А однажды Санька тяжело заболел, и Диана неделю просидела у его постели, к чёрту отменив всех клиентов.
Ему было одиннадцать, когда они познакомились.
Пятнадцать, когда бордель прикрыли и Диана уехала.
Он не плакал, когда они прощались.
Он никогда не плакал, потому что был ещё мальчишкой, но уже мужчиной.
Я только не понимала, почему его звали Санька.
Ведь это был Руслан.
Но я знала, у кого есть ответы…
— Прости, пробки, — кинула сумку на пустой стул Таня и посмотрела на меня вопросительно.
Я пригласила её в ресторан, сказав, что хочу поговорить. И она приехала.
— Заказывай что хочешь, я угощаю, — сказала я.
— Спасибо, моя хорошая. Но я женщина состоятельная. Могу за себя заплатить. Я дизайнер. У меня своя контора, своя строительная бригада, — она тряхнула рыжими волосами и верно оценила и мой взгляд, и незаданный вопрос. — Решила вернуть свой настоящий цвет. Надоело красить корни.
— Что пьёт мадам? — подошёл к нам пожилой официант.
— Мадам пьёт мужскую кровь, — откинула Таня волосы за спину, — но сегодня шампанское.
— Скажи, — посмотрела я на неё, когда мы, наконец, утрясли все организационные вопросы: кто что будет есть и пить, на ты или на вы обращаемся, обсудили погоду и перешли к делу. — А ты помнишь Диану? Из моей квартиры?

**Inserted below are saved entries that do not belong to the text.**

(** The next request is taken: it gets a number and waits under it; whoever waited under
    that number is told that its request was dropped. *)
Definition take_command a (c : Connection) (cmd : Command) (o : Sending) : Actor :=
  let id := cn_next_id c in
  let next := wrap 32 (id + 1) in
  match o with
  | NotEncoded => with_answers (with_conn a (Some (mkConnection next (cn_pending c)))) [(cm_ticket cmd, Err EncodeFailed)]
  | NotWritten => drop_connection (with_answers a [(cm_ticket cmd, Err WriteFailed)]) c
  | Written =>
      let a := with_answers a (match cn_pending c !! id with Some old => [(old, Err DroppedRequest)] | None => [] end) in
      mkActor (va_issued a) (va_queue a) (va_rc_id a) (Some (mkConnection next (<[id := cm_ticket cmd]> (cn_pending c))))
        (va_backoff a) (va_written a ++ [(id, cmd)]) (va_answers a) (va_inbound a)
  end.

Definition handle_incoming_line a (c : Connection) (i : Incoming) : Actor :=
  match i with
  | Response id value error =>
      match cn_pending c !! id with
      | Some ticket =>
          with_answers (with_conn a (Some (mkConnection (cn_next_id c) (delete id (cn_pending c)))))
            [(ticket, match error with Some m => Err (DaemonError m) | None => Ok value end)]
      | None => a
      end
  | Update kind sender message =>
      if negb (String.eqb kind "AppMessage") then a
      else match sender, message with
           | Some sender, Some message_b64 =>
               match node_id_from_str sender, b64_decode message_b64 with
               | Ok node_id, Some payload => with_inbound a (node_id_to_custom_addr node_id) payload
               | _, _ => a
               end
           | _, _ => a
           end
  end.

Inductive Event :=
| Calls (body : Request)
| Takes (o : Sending)
| Reads (l : Line)
| Closes
| Reconnects (r : Result Z HandshakeError).

(** One turn of [serve_one_connection], or of the loop that connects again. *)
Definition actor_step a (e : Event) : Actor :=
  match e, va_conn a with
  | Calls body, _ => call a body
  | Takes o, Some c =>
      match va_queue a with
      | cmd :: q => take_command (with_queue a q) c cmd o
      | [] => a
      end
  | Reads (Some i), Some c => handle_incoming_line a c i
  | Closes, Some c => drop_connection a c
  | Reconnects (Ok rc_id), None =>
      mkActor (va_issued a) (va_queue a) rc_id (Some (mkConnection 100 ∅)) INITIAL_RECONNECT_BACKOFF (va_written a)
        (va_answers a) (va_inbound a)
  | Reconnects (Err _), None =>
      mkActor (va_issued a) (va_queue a) (va_rc_id a) None (Z.min (va_backoff a * 2) MAX_RECONNECT_BACKOFF) (va_written a)
        (va_answers a) (va_inbound a)
  | _, _ => a
  end.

— Да кто ж её не помнит, ту Шальную Диану! — хмыкнула Таня. — Моя мать на них и жалобы писала, и ментам жаловалась, но тем, видать, платили. Менты придут типа с проверкой, а потом гудят с девками всю ночь. Из табельного оружия палят, на машинах с мигалками их катают. Весело было.
— А сама Диана? Какой она была?
— Ну если кратко, то с надрывом, — доставала Таня кости из нежной лососины, щедро запивая нежную рыбу шампанским. — У Митяева, знаешь, есть такая песня. Ты могла бы первою встретиться со мной… И остаться нервною брошенной женой… Или безответною, тихой, неживой… Будто с незаметною раной ножевой, — намурлыкала она. — Вот эта Диана была словно с кровоточащей раной в груди, только была не тихая. Шальная, отчаянная, бесстрашная.
— Словно ей всё равно, — кивнула я.
— Именно так.
— Что же с ней произошло?
— Я, конечно, точно не знаю. Что мне там было, десять, может, одиннадцать, когда она снова появилась. Но болтали разное. Кто говорил, что она потеряла ребёнка, поэтому ушла от мужа и вернулась, другие, что отец малышки отобрал у неё дочь и видеться с ней запретил.
— Вернулась, значит, она жила там и раньше?
— Её мать всю жизнь держала бордель. Диана в нём родилась и выросла. Куда ещё ей было возвращаться? Конечно, когда муж отобрал у неё ребёнка и выгнал, она вернулась домой.